Transport de troupes, évacuations médicales, voire appui-feu pour arracher la décision au sol: malgré le sable et la chaleur qui poussent hommes et machines à leurs limites, les hélicoptères de l’armée française dans le nord du Mali jouent un rôle primordial face à un ennemi insaisissable.
Les températures pouvant flirter avec les 50 degrés au mois de juin, le plus chaud dans le désert malien, et la poussière de sable plus fine que du talc, qui pénètre partout, imposent de terribles contraintes aux membres de l’Aviation légère de l’armée de terre (Alat) participant à l’opération « Barkhane » – du nom d’un type de dune.
« Nous sommes en limite d’emploi de nos appareils », explique le colonel David (conformément aux consignes, il ne révèle que son prénom), conseiller aéro-combat du commandant de la base de Gao, la principale de « Barkhane » dans le nord du Mali.
« C’est quelque chose que nous savons faire depuis longtemps en Afrique, mais tout particulièrement depuis deux ans au Mali. C’est le troisième été d’affilée que l’Alat est présente », ajoute-t-il.
En cas d’urgence, une machine peut prendre l’air à tout moment en 20 minutes, pour une évacuation médicale ou assurer un « appui-feu » lors d’accrochages avec ceux que la terminologie officielle qualifie de « groupes armés terroristes », parfois en soutien des Casques bleus de l’ONU ou de l’armée malienne, ou dans les pays du Sahel voisin.

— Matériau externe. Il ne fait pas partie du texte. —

Lemma toLowerCase_idem (x : string) : toLowerCase (toLowerCase x) = toLowerCase x.
Proof.
  induction x as [|c r IH]; simpl; [reflexivity|].
  rewrite lower_ascii_idem, IH. reflexivity.
Qed.

Lemma split_space_not_nil (x : string) : split_space x <> [].
Proof.
  destruct x as [|c r]; simpl; [discriminate|].
  destruct (Ascii.eqb c " "%char); [discriminate|].
  destruct (split_space r); discriminate.
Qed.

(** [h.split(' ').join(' ') === h], and no piece contains a space. *)
Lemma split_space_join (x : string) :
  String.concat " " (split_space x) = x /\ Forall (fun p => has_space p = false) (split_space x).
Proof.
  induction x as [|c r IH]; simpl; [split; [reflexivity|repeat constructor]|].
  destruct IH as [IHj IHf].
  destruct (Ascii.eqb c " "%char) eqn:E.
  - apply Ascii.eqb_eq in E. subst c. split; [|constructor; [reflexivity|exact IHf]].
    destruct (split_space r) as [|p ps] eqn:Hs; [exfalso; exact (split_space_not_nil r Hs)|].
    simpl. rewrite <- IHj. reflexivity.
  - destruct (split_space r) as [|p ps] eqn:Hs; [exfalso; exact (split_space_not_nil r Hs)|].
    apply Forall_cons_iff in IHf as [Hp Hps].
    split.
    + destruct ps as [|q qs]; simpl in *; rewrite <- IHj; reflexivity.
    + constructor; [simpl; rewrite E, Hp; reflexivity|exact Hps].
Qed.

Lemma has_space_app (a b : string) : has_space (a ++ b) = has_space a || has_space b.
Proof.
  induction a as [|c r IH]; simpl; [reflexivity|]. rewrite IH, orb_assoc. reflexivity.
Qed.

(** *** Read-only computations *)

Lemma same_data_refl (s : St) : same_data s s.
Proof. repeat split. Qed.

Lemma same_data_trans (s1 s2 s3 : St) :
  same_data s1 s2 -> same_data s2 s3 -> same_data s1 s3.
Proof. intros (?&?&?) (?&?&?). repeat split; congruence. Qed.

Lemma read_only_ret {A} (a : A) : read_only (ret a).
Proof. intros s. apply same_data_refl. Qed.

Lemma read_only_throw {A} (e : thrown) : read_only (A := A) (throw e).
Proof. intros s. apply same_data_refl. Qed.

Lemma read_only_lift {A} (r : result A) : read_only (lift r).
Proof. intros s. apply same_data_refl. Qed.

Lemma read_only_get_now : read_only get_now.
Proof. intros s. apply same_data_refl. Qed.

Lemma read_only_bind {A B} (m : M A) (k : A -> M B) :
  read_only m -> (forall a, read_only (k a)) -> read_only (bind m k).
Proof.
  intros Hm Hk s. unfold bind. specialize (Hm s).
  destruct (m s) as [[a|e] s1]; simpl in *; [|exact Hm].
  exact (same_data_trans _ _ _ Hm (Hk a s1)).
Qed.

Lemma read_only_try_catch {A} (m : M A) (h : thrown -> M A) :
  read_only m -> (forall e, read_only (h e)) -> read_only (try_catch m h).
Proof.
  intros Hm Hh s. unfold try_catch. specialize (Hm s).
  destruct (m s) as [[a|e] s1]; simpl in *; [exact Hm|].
  exact (same_data_trans _ _ _ Hm (Hh e s1)).
Qed.

Lemma read_only_db_call {A} (c : DbCall) (body : M A) :
  read_only body -> read_only (db_call c body).
Proof.
  intros Hb s. unfold db_call.
  assert (H0 : same_data s (log_call c s)) by (repeat split).
  destruct (flt c); [exact H0|exact (same_data_trans _ _ _ H0 (Hb _))].
Qed.

Ltac read_only_solve :=
  repeat match goal with
  | |- read_only (bind _ _) => apply read_only_bind; [|intros ?]
  | |- read_only (try_catch _ _) => apply read_only_try_catch; [|intros ?]
  | |- read_only (db_call _ _) => apply read_only_db_call
  | |- read_only (ret _) => apply read_only_ret
  | |- read_only (throw _) => apply read_only_throw
  | |- read_only (lift _) => apply read_only_lift
  | |- read_only get_now => apply read_only_get_now
  | |- read_only (match ?x with _ => _ end) => destruct x
  | |- read_only (fun s => (_, s)) => intros ?; apply same_data_refl
  end.

Lemma findById_read_only (i : string) : read_only (findById i).
Proof. unfold findById, prisma_findUnique_id. read_only_solve. Qed.

Lemma findByEmail_read_only (e : string) : read_only (findByEmail e).
Proof. unfold findByEmail, prisma_findUnique_email. read_only_solve. Qed.

(** *** Atomic computations *)

Lemma atomic_of_read_only {A} (m : M A) : read_only m -> atomic m.
Proof.
  intros Hm s. specialize (Hm s). destruct (m s) as [[a|e] s1]; [exact I|].
  destruct Hm as [Hu _]. symmetry. exact Hu.
Qed.

Lemma atomic_bind {A B} (m : M A) (k : A -> M B) :
  read_only m -> (forall a, atomic (k a)) -> atomic (bind m k).
Proof.
  intros Hm Hk s. unfold bind. specialize (Hm s).
  destruct (m s) as [[a|e] s1] eqn:E; simpl in *.
  - specialize (Hk a s1). destruct (k a s1) as [[b|e'] s2]; [exact I|].
    destruct Hm as [Hu _]. congruence.
  - destruct Hm as [Hu _]. congruence.
Qed.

Le dernier « appui-feu » remonte au mois de mars, près de Kidal, dans le nord-est du Mali: après plusieurs heures d’affrontements au sol entre militaires français et combattants armés, les hélicoptères d’attaque Tigre avaient décollé de Gao, à plus de 350 km, pour détruire la position ennemie.
– ‘Chasse au poids’ –
Pour maintenir cette efficacité, mécaniciens et pilotes luttent inlassablement contre les conditions extrêmes du désert.

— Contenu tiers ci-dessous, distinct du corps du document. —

(** The outer loop, over any list [is] of rows. *)
Lemma outer_loop rs : ∀ s lx lk ly X K Y h w (f : nat → nat → F),
  s !! lx = Some (Grid X) → s !! lk = Some (Grid K) →
  s !! ly = Some (Grid Y) → lx ≠ ly → lk ≠ ly →
  wf Y = true →
  (∀ i, i ∈ rs → i < (shape Y).1) →
  (∀ i j, i ∈ rs → j < (shape Y).2 → window X K i j h w = Ok (f i j)) →
  ∃ Y', for_each rs (λ i,
          yshape' <- get_shape ly ;;
          for_range yshape'.2 (λ j,
            v <- window_sum lx lk i j h w ;; np_setitem ly i j v)) s
          = Ok (tt, <[ly := Grid Y']> s) ∧
        shape Y' = shape Y ∧ wf Y' = true ∧
        ∀ i' j', lookup2 Y' i' j' =
                 if decide (i' ∈ rs ∧ j' < (shape Y).2)
                 then Some (f i' j') else lookup2 Y i' j'.
Proof.
  induction rs as [|i rs IH]; intros s lx lk ly X K Y h w f Hx Hk Hy Hxy Hky HY Hrs Hwin.
  - exists Y. cbn [for_each]. unfold ret. rewrite insert_id by done.
    split_and!; done.
  - assert (Hi : i < (shape Y).1) by (apply Hrs; by left).
    assert (Hrow : ∀ j, j ∈ seq 0 (shape Y).2 →
                        j < (shape Y).2 ∧ window X K i j h w = Ok (f i j)).
    { intros j [_ Hj]%elem_of_seq. split; [lia|]. apply Hwin; [by left | lia]. }
    destruct (inner_loop (seq 0 (shape Y).2) s lx lk ly X K Y i h w (f i)
                Hx Hk Hy Hxy Hky HY Hi Hrow)
      as (Y1 & Hrun1 & Hs1 & Hwf1 & Hc1).
    destruct (IH (<[ly := Grid Y1]> s) lx lk ly X K Y1 h w f) as (Y' & Hrun & Hs' & Hwf' & Hc');
      try done.
    + by rewrite lookup_insert_ne.
    + by rewrite lookup_insert_ne.
    + by rewrite lookup_insert_eq.
    + intros i0 Hi0. rewrite Hs1. apply Hrs. by right.
    + intros i0 j0 Hi0 Hj0. rewrite Hs1 in Hj0. apply Hwin; [by right | done].
    + exists Y'. split; [|split; [congruence|split; [done|]]].
      * cbn [for_each].
        rewrite (bind_ok _ _ _ tt (<[ly := Grid Y1]> s)).
        -- by rewrite Hrun, insert_insert_eq.
        -- rewrite (bind_ok _ _ _ _ _ (get_shape_ok _ _ _ Hy)). apply Hrun1.
      * intros i' j'. rewrite Hc', Hs1, Hc1.
        destruct (decide (i' ∈ rs ∧ j' < (shape Y).2)) as [[Hin Hj']|Hnin].
        -- rewrite decide_True; [done|]. split; [by right | done].
        -- destruct (decide (i' = i ∧ j' ∈ seq 0 (shape Y).2)) as [[-> Hj']|Hne].
           ++ apply elem_of_seq in Hj'.
              rewrite decide_True; [done|]. split; [by left | lia].
           ++ rewrite decide_False; [done|].
              intros [[->|Hin]%elem_of_cons Hj']; [|tauto].
              apply Hne. split; [done|]. apply elem_of_seq. lia.
Qed.

(** [corr2d] on a store: whenever both output dimensions are non-negative
    and every window of the output can be computed, the call allocates one
    new array, the table of the windows' sums, and changes nothing else. *)
Lemma corr2d_run s lx lk X K r c (f : nat → nat → F) :
  s !! lx = Some (Grid X) → s !! lk = Some (Grid K) →
  (Z.of_nat (shape X).1 - Z.of_nat (shape K).1 + 1 = Z.of_nat r)%Z →
  (Z.of_nat (shape X).2 - Z.of_nat (shape K).2 + 1 = Z.of_nat c)%Z →
  (∀ i j, i < r → j < c →
     window X K i j (shape K).1 (shape K).2 = Ok (f i j)) →
  corr2d lx lk s =
  Ok (fresh (dom s), <[fresh (dom s) := Grid (tabulate r c f)]> s).
Proof.
  intros Hx Hk Hr Hc Hwin. unfold corr2d.
  rewrite (bind_ok _ _ _ _ _ (get_shape_ok _ _ _ Hk)).
  rewrite (bind_ok _ _ _ _ _ (get_shape_ok _ _ _ Hx)).
  set (ly := fresh (dom s)).
  set (Y0 := tabulate r c (λ _ _, f0)).
  assert (HY0 : np_zeros (Z.of_nat (shape X).1 - Z.of_nat (shape K).1 + 1,
                          Z.of_nat (shape X).2 - Z.of_nat (shape K).2 + 1)%Z s
                = Ok (ly, <[ly := Grid Y0]> s)).
  { unfold np_zeros, zeros, full, bind, lift; simpl. rewrite Hr, Hc.
    replace (Z.of_nat r <? 0)%Z with false by lia.
    replace (Z.of_nat c <? 0)%Z with false by lia.
    simpl. by rewrite !Nat2Z.id. }
  rewrite (bind_ok _ _ _ _ _ HY0).
  assert (Hy : <[ly := Grid Y0]> s !! ly = Some (Grid Y0)) by apply lookup_insert_eq.
  rewrite (bind_ok _ _ _ _ _ (get_shape_ok _ _ _ Hy)).
  destruct (outer_loop (seq 0 r) (<[ly := Grid Y0]> s) lx lk ly X K Y0
              (shape K).1 (shape K).2 f)
    as (Y' & Hrun & Hs' & Hwf' & Hc'); try done.
  - rewrite lookup_insert_ne; [done | symmetry; by eapply fresh_ne].
  - rewrite lookup_insert_ne; [done | symmetry; by eapply fresh_ne].
  - by eapply fresh_ne.
  - by eapply fresh_ne.
  - apply wf_tabulate.
  - intros i [_ Hi]%elem_of_seq. simpl. lia.
  - intros i j [_ Hi]%elem_of_seq Hj. apply Hwin; [lia | done].
  - unfold for_range at 1. simpl shape. simpl fst.
    rewrite (bind_ok _ _ _ _ _ Hrun). unfold ret.
    rewrite insert_insert_eq. do 4 f_equal.
    apply ndarray_ext; try done.
    + apply wf_tabulate.
    + rewrite Hs'. simpl. intros i j Hi Hj.
      rewrite Hc', lookup2_tabulate by done.
      rewrite decide_True; [done|]. split; [apply elem_of_seq; lia | done].
Qed.

End CommandFacts.

(** ** The value [corr2d] computes *)

Section Corr2dValue.
Context {F : Type} {SF : Scalar F}.
Implicit Types (s : heap F) (X K Y : ndarray F) (lx lk ly l : loc).

Lemma corr2d_fits s lx lk X K :
  s !! lx = Some (Grid X) → s !! lk = Some (Grid K) →
  (shape K).1 ≤ (shape X).1 → (shape K).2 ≤ (shape X).2 →
  corr2d lx lk s =
  Ok (fresh (dom s), <[fresh (dom s) := Grid (corr2d_value X K)]> s).
Proof.
  intros Hx Hk Hh Hw. apply (corr2d_run s lx lk X K); try done; try lia.
  intros i j Hi Hj. apply window_fits; [by destruct (shape K) | lia | lia].
Qed.

Lemma returns_intro (m : M F loc) s l s' Y :
  m s = Ok (l, s') → s' !! l = Some (Grid Y) → returns m s Y.
Proof. intros Hm Hl. exists l, s'. done. Qed.

Lemma returns_fun (m : M F loc) s Y Y' :
  returns m s Y → returns m s Y' → Y = Y'.
Proof. intros (l & s' & Hm & Hl) (l' & s'' & Hm' & Hl'). congruence. Qed.

Lemma corr2d_returns s lx lk X K :
  s !! lx = Some (Grid X) → s !! lk = Some (Grid K) →
  (shape K).1 ≤ (shape X).1 → (shape K).2 ≤ (shape X).2 →
  returns (corr2d lx lk) s (corr2d_value X K).
Proof.
  intros Hx Hk Hh Hw. eapply returns_intro.
  - by apply corr2d_fits.
  - apply lookup_insert_eq.
Qed.

Lemma getitem_cell a i j :
  wf a = true → i < (shape a).1 → j < (shape a).2 →
  getitem a i j = Ok (cell a i j).
Proof.
  intros Ha Hi Hj. unfold getitem, cell.
  by destruct (lookup2_lt a i j Ha Hi Hj) as [v ->].
Qed.

End Corr2dValue.

(** ** Further facts used by the properties below *)

Section MoreFacts.
Context {F : Type} {SF : Scalar F}.
Implicit Types (s : heap F) (X K Y a : ndarray F) (lx lk ly l : loc).

Lemma np_zeros_negative s (shp : Z * Z) :
  (shp.1 < 0 ∨ shp.2 < 0)%Z → np_zeros shp s = Raise NegativeDimensions.
Proof.
  intros Hneg. unfold np_zeros, zeros, full, bind, lift.
  replace ((shp.1 <? 0)%Z || (shp.2 <? 0)%Z) with true; [done|].
  symmetry. apply orb_true_iff. rewrite !Z.ltb_lt. done.
Qed.

(** An output dimension below zero: [np.zeros] raises before any loop. *)
Lemma corr2d_raises s lx lk X K :
  s !! lx = Some (Grid X) → s !! lk = Some (Grid K) →
  (shape X).1 + 1 < (shape K).1 ∨ (shape X).2 + 1 < (shape K).2 →
  corr2d lx lk s = Raise NegativeDimensions.
Proof.
  intros Hx Hk Hbig. unfold corr2d.
  rewrite (bind_ok _ _ _ _ _ (get_shape_ok _ _ _ Hk)).
  rewrite (bind_ok _ _ _ _ _ (get_shape_ok _ _ _ Hx)).
  apply bind_raise, np_zeros_negative. simpl. lia.
Qed.

(** A kernel exactly one longer than the input on some axis, and at most
    one longer on the other: the output has no cells and no loop body
    runs. *)
Lemma corr2d_empty s lx lk X K :
  s !! lx = Some (Grid X) → s !! lk = Some (Grid K) →
  (shape K).1 ≤ (shape X).1 + 1 → (shape K).2 ≤ (shape X).2 + 1 →
  (shape X).1 < (shape K).1 ∨ (shape X).2 < (shape K).2 →
  corr2d lx lk s =
  Ok (fresh (dom s),
      <[fresh (dom s) :=
          Grid (tabulate ((shape X).1 + 1 - (shape K).1)
                         ((shape X).2 + 1 - (shape K).2) (λ _ _, f0))]> s).
Proof.
  intros Hx Hk Hh Hw Hbig.
  apply (corr2d_run s lx lk X K); try done; lia.
Qed.

Lemma tabulate_no_cells r c (f : nat → nat → F) :
  r = 0 ∨ c = 0 → concat (rows (tabulate r c f)) = [].
Proof.
  intros [-> | ->]; [done|]. unfold tabulate; cbn [rows seq fmap list_fmap].
  induction (seq 0 r) as [|i l IH]; [done|]. by rewrite fmap_cons.
Qed.

Lemma broadcast_dim_1_r n : broadcast_dim n 1 = Some n.
Proof.
  unfold broadcast_dim. destruct (Nat.eqb_spec n 1) as [->|]; [done|].
  by rewrite Nat.eqb_refl.
Qed.

Lemma add_to_every_cell_wf a b : wf a = true → wf (add_to_every_cell a b) = true.
Proof.
  rewrite !wf_spec. unfold add_to_every_cell; simpl. intros [Hl Hr]. split.
  - by rewrite length_fmap.
  - intros i r. rewrite list_lookup_fmap.
    destruct (rows a !! i) as [r0|] eqn:Hi; simpl; [|done].
    intros [= <-]. rewrite length_fmap. eauto.
Qed.

Lemma add_to_every_cell_lookup2 a b i j :
  lookup2 (add_to_every_cell a b) i j = (λ y, fadd y b) <$> lookup2 a i j.
Proof.
  unfold lookup2, add_to_every_cell; simpl. rewrite list_lookup_fmap.
  destruct (rows a !! i); simpl; [|done]. by rewrite list_lookup_fmap.
Qed.

(** Adding an array of shape [(1,)] adds its element to every cell. *)
Lemma add_vec1 a b :
  wf a = true → add a (as_grid (Vec [b])) = Ok (add_to_every_cell a b).
Proof.
  intros Ha. unfold add, broadcast2; simpl.
  rewrite !broadcast_dim_1_r. f_equal.
  apply ndarray_ext; try done.
  - apply wf_tabulate.
  - by apply add_to_every_cell_wf.
  - simpl. symmetry. apply surjective_pairing.
  - simpl. intros i j Hi Hj.
    rewrite lookup2_tabulate, add_to_every_cell_lookup2 by done.
    rewrite !bidx_lt by done.
    destruct (lookup2_lt a i j Ha Hi Hj) as [v Hv].
    unfold cell at 1. rewrite Hv. done.
Qed.


Lemma obj_add_grid_vec1 a b :
  wf a = true → obj_add (Grid a) (Vec [b]) = Ok (Grid (add_to_every_cell a b)).
Proof.
  intros Ha.
  change (obj_add (Grid a) (Vec [b]))
    with (result_map Grid (add a (as_grid (Vec [b])))).
  by rewrite add_vec1.
Qed.

Lemma read_obj_ok s l o : s !! l = Some o → read_obj l s = Ok (o, s).
Proof. unfold read_obj. by intros ->. Qed.

Lemma np_add_ok s la lb oa ob oc :
  s !! la = Some oa → s !! lb = Some ob → obj_add oa ob = Ok oc →
  np_add la lb s = Ok (fresh (dom s), <[fresh (dom s) := oc]> s).
Proof.
  intros Ha Hb Hc. unfold np_add.
  rewrite (bind_ok _ _ _ _ _ (read_obj_ok _ _ _ Ha)).
  rewrite (bind_ok _ _ _ _ _ (read_obj_ok _ _ _ Hb)).
  unfold bind, lift. by rewrite Hc.
Qed.

Lemma corr2d_value_shape X K :
  shape (corr2d_value X K) =
  ((shape X).1 - (shape K).1 + 1, (shape X).2 - (shape K).2 + 1).
Proof. done. Qed.

End MoreFacts.

(** ** Properties of [corr2d] *)

Section Corr2dProperties.
Context {F : Type} {SF : Scalar F}.
Implicit Types (s : heap F) (X K Y : ndarray F) (lx lk ly l : loc).

(** C2.  For an input of shape (H, W) and a kernel of shape (kh, kw) with
    kh ≤ H and kw ≤ W, [corr2d] returns an array of shape exactly
    (H − kh + 1, W − kw + 1), whose rows agree with that shape. *)
Theorem corr2d_output_shape s lx lk X K (H W kh kw : nat) :
  s !! lx = Some (Grid X) → s !! lk = Some (Grid K) →
  has_shape X (H, W) → has_shape K (kh, kw) →
  kh ≤ H → kw ≤ W →
  ∃ Y, returns (corr2d lx lk) s Y ∧ has_shape Y (H - kh + 1, W - kw + 1).
Proof.
  intros Hx Hk [_ HX] [_ HK] Hh Hw.
  exists (corr2d_value X K). split.
  - apply corr2d_returns; try done; rewrite HX, HK; done.
  - split; [apply wf_tabulate|]. by rewrite corr2d_value_shape, HX, HK.
Qed.

(** C3.  When the kernel is taller or wider than the input, the caller
    gets one of two outcomes and nothing else: the shape error raised by
    [np.zeros] (no array is returned), or an empty array, of zero height
    or zero width and without cells. *)
Theorem corr2d_kernel_too_large s lx lk X K (H W kh kw : nat) :
  s !! lx = Some (Grid X) → s !! lk = Some (Grid K) →
  has_shape X (H, W) → has_shape K (kh, kw) →
  kh > H ∨ kw > W →
  corr2d lx lk s = Raise NegativeDimensions ∨
  ∃ Y, returns (corr2d lx lk) s Y ∧
       ((shape Y).1 = 0 ∨ (shape Y).2 = 0) ∧
       wf Y = true ∧ concat (rows Y) = [].
Proof.
  intros Hx Hk [_ HX] [_ HK] Hbig.
  destruct (decide (H + 1 < kh ∨ W + 1 < kw)) as [Hneg|Hnn].
  - left. apply (corr2d_raises s lx lk X K); try done. by rewrite HX, HK.
  - right. eexists. split; [|split; [|split]].
    + eapply returns_intro; [|apply lookup_insert_eq].
      apply (corr2d_empty s lx lk X K); try done; rewrite HX, HK; simpl; lia.
    + rewrite HX, HK. simpl. lia.
    + apply wf_tabulate.
    + apply tabulate_no_cells. rewrite HX, HK. simpl. lia.
Qed.

(** C5.  When input and kernel have one shape, the output has shape
    (1, 1) and its single cell is [(X * K).sum()], the sum of the
    elementwise product over the whole input. *)
Theorem corr2d_kernel_as_large_as_input s lx lk X K (H W : nat) :
  s !! lx = Some (Grid X) → s !! lk = Some (Grid K) →
  has_shape X (H, W) → has_shape K (H, W) →
  ∃ P, mul X K = Ok P ∧
       returns (corr2d lx lk) s {| shape := (1, 1); rows := [[sum P]] |}.
Proof.
  intros Hx Hk [_ HX] [_ HK].
  eexists. split; [apply (broadcast2_same _ _ _ H W HX HK)|].
  pose proof (corr2d_returns s lx lk X K Hx Hk) as Hret.
  unfold corr2d_value, window_value in Hret. rewrite HX, HK in Hret. simpl in Hret.
  rewrite !Nat.sub_diag in Hret. apply Hret; done.
Qed.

« Ce grand arc de cercle avec une grille autour du moteur, c’est le filtre à air », montre le sous-lieutenant Alexis, pilote de Gazelle.
« Il est en principe anti-sable, mais au Mali il est tellement fin qu’une partie finit toujours par passer. Il entre dans le moteur et endommage les aubes qui compressent l’air », explique-t-il, « les aubes se détériorent plus vite, il faut changer les moteurs ».

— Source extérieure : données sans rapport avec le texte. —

Lemma IsRuleError_not_nil (e : error) : IsRuleError e → e ≠ error_nil.
Proof. by intros (re & -> & _). Qed.

Lemma IsFailure_not_nil (e : error) : IsFailure e → e ≠ error_nil.
Proof. intros [H|[a ->]]; [by apply IsRuleError_not_nil|done]. Qed.

Lemma IsFailure_assert (msg : string) :
  IsFailure (error_AssertError (MkAssertError msg)).
Proof. right. by eexists. Qed.

(** Walk a failed chain of binds down to the rule that failed. *)
Ltac failed_rule H :=
  cbv beta in H;
  lazymatch type of H with
  | bindR _ _ = inl _ =>
      apply bindR_inl in H as [H | (? & _ & H)]; [failed_rule H | failed_rule H]
  | require _ _ _ = inl _ =>
      apply require_inl in H as [_ ->]; by apply IsRuleError_ruleError
  | inr _ = inl _ => discriminate H
  | _ => idtac
  end.

Section StageErrors.

Context (cfg : Config).

Lemma forEach_inl {A : Type} (f : A -> Result unit) (l : list A) (e : error) :
  forEach f l = inl e → ∃ x, x ∈ l ∧ f x = inl e.
Proof.
  induction l as [|x rest IH]; simpl; [discriminate|]. intros H.
  apply bindR_inl in H as [H | (? & _ & H)].
  - exists x. split; [left|done].
  - destruct (IH H) as (y & Hy & Hf). exists y. split; [by right|done].
Qed.

Lemma checkOutputValues_error (outs : list TxOut) :
  ∀ (total : Z) (e : error), checkOutputValues cfg total outs = inl e → IsRuleError e.
Proof.
  induction outs as [|o rest IH]; intros total e H; simpl in H; [discriminate|].
  failed_rule H. by eapply IH.
Qed.

Lemma checkTransactionSanity_error (height time : Z) (tx : Tx) (e : error) :
  checkTransactionSanity cfg height time tx = inl e → IsRuleError e.
Proof.
  unfold checkTransactionSanity. intros H. failed_rule H.
  by eapply checkOutputValues_error.
Qed.

Lemma checkBlockSanity_error (b : Block) (e : error) :
  checkBlockSanity cfg b = inl e → IsRuleError e.
Proof.
  unfold checkBlockSanity. intros H. failed_rule H.
  apply forEach_inl in H as (tx & _ & H). by eapply checkTransactionSanity_error.
Qed.

Lemma applyAdminOp_error (signer : Z) (a : AdminKeySets) (op : AdminOp) (e : error) :
  applyAdminOp signer a op = inl e → IsRuleError e.
Proof. unfold applyAdminOp. intros H. failed_rule H. destruct op; failed_rule H. Qed.

Lemma applyAdminOps_error (signer : Z) (ops : list AdminOp) :
  ∀ (a : AdminKeySets) (e : error), applyAdminOps signer a ops = inl e → IsRuleError e.
Proof.
  induction ops as [|op rest IH]; intros a e H; simpl in H; [discriminate|].
  failed_rule H; [by eapply applyAdminOp_error|by eapply IH].
Qed.

Lemma applyAdminTx_error (a : AdminKeySets) (tx : Tx) (e : error) :
  applyAdminTx cfg a tx = inl e → IsRuleError e.
Proof.
  unfold applyAdminTx. intros H. destruct (txAdmin tx) as [[signer ops]|]; [|discriminate].
  failed_rule H. by eapply applyAdminOps_error.
Qed.

Lemma applyAdminTxs_error (txs : list Tx) :
  ∀ (a : AdminKeySets) (e : error), applyAdminTxs cfg a txs = inl e → IsRuleError e.
Proof.
  induction txs as [|tx rest IH]; intros a e H; simpl in H; [discriminate|].
  failed_rule H; [by eapply applyAdminTx_error|by eapply IH].
Qed.

Lemma checkChainPosition_error (flags : BehaviorFlags) (now : Z) (s : ChainState)
    (b : Block) (parent : ChainNode) (e : error) :
  checkChainPosition cfg flags now s b parent = inl e → IsRuleError e.
Proof. unfold checkChainPosition. intros H. failed_rule H. Qed.

Lemma checkCheckpoints_error (s : ChainState) (b : Block) (parent : ChainNode) (e : error) :
  checkCheckpoints cfg s b parent = inl e → IsRuleError e.
Proof. unfold checkCheckpoints. intros H. failed_rule H. Qed.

« Ici les moteurs ont une durée de vie inférieure d’environ la moitié par rapport à la France », ajoute-t-il. « Nous avons les moteurs de rechange nécessaires, nous les contrôlons plus souvent. Après chaque heure de vol, ce sont des heures de nettoyage ».
Dans ce désert, les pilotes sont entraînés à décoller et atterrir à l’aveugle, dans un nuage pouvant faire perdre tout repère visuel. Pour tenter de le limiter, des aires de décollage ont été installées, avec des tapis anti-sable en matière synthétique.
Autre casse-tête la chaleur dilate les joints, favorisant les fuites, mais surtout diminue la portance des pales.
« Plus l’air est chaud, moins il est dense, donc moindre est la portance », explique le sous-lieutenant Alexis. « Quand on peut décoller en France avec un hélicoptère qui pèse 2,1 tonnes – c’est la limite maximum de la Gazelle – ici on va emporter beaucoup moins. Il faut tirer la puissance du moteur au maximum ».
« Il faut tirer, tirer, et au tout dernier moment, quand on n’a plus que 3% de puissance, l’hélico va se soulever du sol. Là, il faut lui mettre le nez un peu vers l’avant, la machine peut racler un peu le sol. Donc on est vraiment limités en poids, c’est la chasse au poids », précise-t-il.
Pour alléger l’appareil, on va emporter moins de carburant, réduisant ainsi son autonomie.
Sur la base de Gao, huit hélicoptères de l’Alat – deux Gazelle, deux Tigre, deux Puma, un Cougar et un Caïman – sont stationnés. D’autres appareils relevant des forces spéciales vont et viennent, notés sur des plannings à part, ultra-secrets.